Study results appear in ACS Chemical Biology.
Pellecchia’s lab found that NOXA interacts with Bfl-1 through a unique chemical bond (a “disulfide bridge” between unique sulfur atoms present on each protein) not seen in the other five anti-apoptotic proteins.
“Understanding how NOXA interacts with Bfl-1 allowed us to devise in the lab a surrogate NOXA-like molecule that very tightly and permanently binds and inhibits Bfl-1,” Pellecchia said. “In proof-of-concept studies with cells from patients affected by chronic lymphocytic leukemia that are resistant to chemotherapy, we showed that if we block Bfl-1 with this innovative inhibitor, the cells begin to die in response to treatment.”
Promising drug target
The research advocates strongly for focusing on Bfl-1 as a drug target.
“Academics and pharmaceutical companies are spending considerable amount of effort and resources in finding antagonists to Mcl-1,” Pellecchia said. “While these agents are surely useful in certain conditions that are exacerbated by over-production of Mcl-1, we have shown that more focus on Bfl-1 is warranted. Our research provides new insights on the mechanisms of cancer resistance to chemotherapy, suggesting Bfl-1 as a viable drug target, and also provides a direct path on how to develop Bfl-1-targeting drugs.”
The research was supported by the National Institutes of Health, the Chronic Lymphocytic Leukemia Research Consortium, the UC San Diego Foundation Blood Cancer Research Fund and the Bennett Family Foundation.

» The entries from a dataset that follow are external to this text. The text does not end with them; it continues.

(** * authord-render-core: the schema-validating XML front end

    A shallow embedding of the sanitizer ([xast_xml.ts]), the DTD index
    builder and validator ([dtd_index.ts], [dtd_validator.ts]) and the XSD
    index builder and validator ([xsd_index.ts], [xsd_validator.ts]),
    with the properties the specification states about them.

    Conventions.
    - A JavaScript string is the list of its UTF-16 code units, [list N];
      [lit] turns an ASCII literal into one.
    - A JavaScript [Map] or [Set] that the code iterates is an
      insertion-ordered list; one that is only looked up is a [gmap].
    - A thrown [Error] is a constructor of the result type. *)

From Stdlib Require Import ZArith NArith Lia Ascii String.
From stdpp Require Import base option list gmap strings pretty sorting.

Set Warnings "-register-all".
Local Open Scope list_scope.

(** ** JavaScript strings *)

Abbreviation str := (list N).

Definition lit (s : string) : str :=
  map N_of_ascii (list_ascii_of_string s).

(** Decimal rendering of an integer, as [String(n)] or a template gives. *)
Definition showZ (z : Z) : str := lit (pretty z).
Definition showNat (n : nat) : str := lit (pretty n).

(** [a.join(sep)] *)
Fixpoint join (sep : str) (parts : list str) : str :=
  match parts with
  | [] => []
  | [p] => p
  | p :: rest => p ++ sep ++ join sep rest
  end.

(** [s.startsWith(p)] *)
Fixpoint startsWith (s p : str) : bool :=
  match p, s with
  | [], _ => true
  | _ :: _, [] => false
  | c :: p', d :: s' => if N.eqb c d then startsWith s' p' else false
  end.

Definition str_eqb (a b : str) : bool := bool_decide (a = b).

(** [xs.includes(x)], [set.has(x)] *)
Definition has {A} `{EqDecision A} (x : A) (xs : list A) : bool :=
  bool_decide (x ∈ xs).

Pellecchia was joined in the research by Elisa Barile (first author of the research paper), Guya D. Marconi, Surya K. De, Carlo Baggio, Luca Gambini, and Ahmed F. Salem at UCR; and Manoj K. Kashyap, Januario E. Castro, and Thomas J. Kipps at UC San Diego. Baggio and Gambini are postdoctoral scholars in Pellecchia’s lab; De and Salem are project scientists in his lab; Barile and Marconi are currently at UC San Diego.